A la Cité de la Musique et de la Danse dans le cadre du festival MUSICA

mercredi 25 septembre 2024

"Soeurs" Ellen Arkbro | Sarah Davachi | Lyra Pramuk | Éliane Radigue: un océan de sororités...

 


CONCERT | PROGRAMMÉ PAR LE PUBLIC

durée 3h

Occam Océan, c’est le « vertige inimaginable de l’infini des longueurs d’ondes », selon les mots d’Éliane Radigue.

L’œuvre — un des phénomènes musicaux majeurs de ce début de XXIe siècle, disons-le — a été conçue par transmission orale à partir de rencontres avec chaque musicien·ne de l’Onceim et d’une demande initiale de la compositrice : « faites-moi des vagues ». Comme des chemins dans une mer immaîtrisable, la matriarche de la création musicale trace les flux d’une possible sororité sonore, de surfaces en profondeurs. Se joignent à elle au cours de ce concert fleuve, les organiques Sarah Davachi et Ellen Arkbro, et la diva électro-lyrique Lyra Pramuk.

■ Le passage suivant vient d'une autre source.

(* ===== verification/CriRaces.v ===== *)
(** Schedules on which the lifecycle does not do what its comments promise.  Each is a run of
    the machine of CriBackend, evaluated. *)

From Stdlib Require Import ZArith Lia.
From S2P Require Import Prelude Text Error CriVocab CriBackend CriLogic CriPods CriCalls CriLaw.

Definition final_state (m : machine) (id : bytes) : option (ContainerState * Z * bytes) := (fun r => (ct_state r, pid r, engine r)) <$> containers (cache (mem m)) !! id.
Definition final_replies (m : machine) : list bool := (fun rr => match rr.2 with inl _ => false | inr _ => true end) <$> replies m.
Definition processes_of (m : machine) (id : bytes) : list Z := fst <$> List.filter (fun kp => bool_decide (p_ctr kp.2 = id)) (map_to_list (procs (mem m))).

Definition completes (cni : bool) (ls : list label) : bool := match steps ls (machine0 cni) with Some _ => true | None => false end.

Definition io_fails : choice := mkChoice false true 2 100 (str "x").
Definition later (b : bool) (child : Z) : choice := mkChoice true b 3 child (str "x").
Definition reboot : label := Restart 3 (fun _ => true) (fun _ => true).
Definition new_pod_and_container (host : bool) (n : nat) : list label := whole (RunSandbox (sample_pod host)) n ++ whole (CreateContainer sample_sb sample_container) 6.

(** A pod is removed while a container is created in it: the container is then started outside
    of any pod, on the host, although the pod had a network namespace of its own. *)
Definition removed_while_created : list label :=
  whole (RunSandbox (sample_pod false)) 6 ++ [Call (CreateContainer sample_sb sample_container)] ++ runs 0 1 (fine 100) ++
  [Call (RemoveSandbox sample_sb)] ++ runs 1 6 (fine 100) ++ [Return 1] ++ runs 0 5 (fine 100) ++ [Return 0] ++ whole (StartContainer sample_ct) 13.

Theorem orphan_runs_on_host :
  completes true removed_while_created = true /\ final_replies (after true removed_while_created) = [true; true; true; true] /\
  final_state (after true removed_while_created) sample_ct = Some (Running, 100%Z, []) /\ sandboxes (cache (mem (after true removed_while_created))) !! sample_sb = None.
Proof. repeat split; vm_compute; reflexivity. Qed.

(** Two overlapping calls both see that the container is to be started. *)
Definition two_starts : list label :=
  new_pod_and_container true 5 ++ [Call (StartContainer sample_ct); Call (StartContainer sample_ct)] ++ runs 0 2 (fine 100) ++ runs 1 2 (fine 101) ++ runs 0 11 (fine 100) ++ runs 1 11 (fine 101) ++ [Return 1; Return 0].

Theorem overlapping_starts : completes false two_starts = true /\ final_replies (after false two_starts) = [true; true; true; true] /\ processes_of (after false two_starts) sample_ct = [101; 100]%Z.
Proof. repeat split; vm_compute; reflexivity. Qed.

(** A stop whose write failed is acknowledged when it is tried again, without being written. *)
Definition stopped_twice : list label :=
  whole (RunSandbox (sample_pod true)) 5 ++ [Call (StopSandbox sample_sb); Run 0 (fine 100); Run 0 io_fails; Return 0] ++ whole (StopSandbox sample_sb) 1 ++ [reboot].

Theorem stop_retry_not_durable :
  obeys stopped_twice (machine0 false) = true /\ final_replies (after false stopped_twice) = [true; false; true] /\
  (sb_state <$> sandboxes (cache (mem (after false stopped_twice))) !! sample_sb) = Some Ready.
Proof. repeat split; vm_compute; reflexivity. Qed.

(** After a restart nobody waits for a process that survived: a stop kills it and returns, and
    the container stays Running. *)
Definition stopped_after_restart : list label :=
  started ++ [reboot; Call (StopContainer sample_ct 10); Run 0 (later true 100); Run 0 (later true 100); Run 0 (later false 100); Run 0 (later true 100); ExitProc 100 (Signalled 9); Run 0 (later false 100); Return 0].

Theorem stop_leaves_running :
  obeys stopped_after_restart (machine0 false) = true /\ final_replies (after false stopped_after_restart) = [true; true; true; true] /\
  final_state (after false stopped_after_restart) sample_ct = Some (Running, 100%Z, []) /\ pid_alive (mem (after false stopped_after_restart)) 100 = false.
Proof. repeat split; vm_compute; reflexivity. Qed.

(** A restart in the middle of a start in a network namespace: the process goes on, the record
    still says that the container is to be started, and it is started again. *)
Definition restarted_in_start : list label :=
  new_pod_and_container false 6 ++ [Call (StartContainer sample_ct)] ++ runs 0 13 (fine 100) ++ [ExecProc 100; reboot; Call (StartContainer sample_ct)] ++ runs 0 13 (later true 101) ++ [ExecProc 101] ++ runs 0 5 (later true 101) ++ [Return 0].

Theorem namespace_start_twice :
  obeys restarted_in_start (machine0 true) = true /\ faulted (mem (after true restarted_in_start)) = false /\
  final_state (after true restarted_in_start) sample_ct = Some (Running, 101%Z, str "ns") /\ processes_of (after true restarted_in_start) sample_ct = [101; 100]%Z /\
  pid_alive (mem (after true restarted_in_start)) 100 = true.
Proof. repeat split; vm_compute; reflexivity. Qed.

(** A shim that dies before it executes the workload closes the readiness pipe as well: the
    start is acknowledged and the container is Running. *)
Definition shim_killed : list label :=
  new_pod_and_container false 6 ++ [Call (StartContainer sample_ct)] ++ runs 0 13 (fine 100) ++ [ExitProc 100 (Signalled 9)] ++ runs 0 5 (fine 100) ++ [Return 0].

Theorem running_without_exec :
  obeys shim_killed (machine0 true) = true /\ final_replies (after true shim_killed) = [true; true; true] /\
  final_state (after true shim_killed) sample_ct = Some (Running, 100%Z, str "ns") /\ (p_execed <$> procs (mem (after true shim_killed)) !! 100%Z) = Some false.
Proof. repeat split; vm_compute; reflexivity. Qed.

(** The second record of a start fails to be written: the call fails, the process runs on, and
    nobody waits for it. *)
Definition second_write_fails : list label :=
  new_pod_and_container true 5 ++ [Call (StartContainer sample_ct)] ++ runs 0 10 (fine 100) ++ [Run 0 io_fails; Run 0 (fine 100); Return 0].

Theorem unreaped_process :
  obeys second_write_fails (machine0 false) = true /\ final_replies (after false second_write_fails) = [true; true; false] /\
  final_state (after false second_write_fails) sample_ct = Some (Running, 100%Z, []) /\ (p_reaper <$> procs (mem (after false second_write_fails)) !! 100%Z) = Some NoReaper.
Proof. repeat split; vm_compute; reflexivity. Qed.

Ellen Arkbro, For Orchestra (2022)
Ellen Arkbro est une compositrice et une artiste sonore qui travaille principalement sur l’harmonie variable en intonation juste. Son œuvre comprend des compositions de longue durée pour des ensembles ainsi que des environnements sonores électroniques sous forme d’installations et de performances en direct, utilisant à la fois des instruments acoustiques traditionnels et des synthèses sonores algorithmiques numériques.
For Orchestra est composée pour et avec les musicien·nes de l’Onceim en collaboration avec l’INA-GRM, cette pièce est créée pour la première fois en public lors de la soirée Akousma #7, au studio 104 de la Maison de la radio et de la musique, à Paris, le 29 mai 2022

En une lente introduction sonore par couches et apparition successives des instruments, se révèle une atmosphère plane, horizontale.. Cordes, percussions et piano s'épousent, se doublent ou prennent la vedette. Dans une vaste étendue longiligne, le son  est espace sans frontières, nappes de brouillard ou nuées acoustiques qui renforcent cette notion d'unisson. Les contrebasses et violoncelles en font une plongée sub-aquatique et marine de toute beauté et grandeur impressionnante. Dans l'Eglise ST Paul, aux arches illuminées du choeur, on déguste allongé, les réverbérations sonores à loisir.


Sarah Davachi
Sarah Davachi compose des expériences. Ses environnements sont basés sur une approche musicale à la fois minimaliste et englobante et une physicalité psychoacoustique. Ces mondes “irréels” évoluent lentement, et les drones précis de Davachi, son goût de l'harmonie, des tonalités implicites et des motifs décalés les font osciller entre motricité et immobilité, avec une expressivité et une force évocatrice intelligemment dissimulées dans les vibrations sonores.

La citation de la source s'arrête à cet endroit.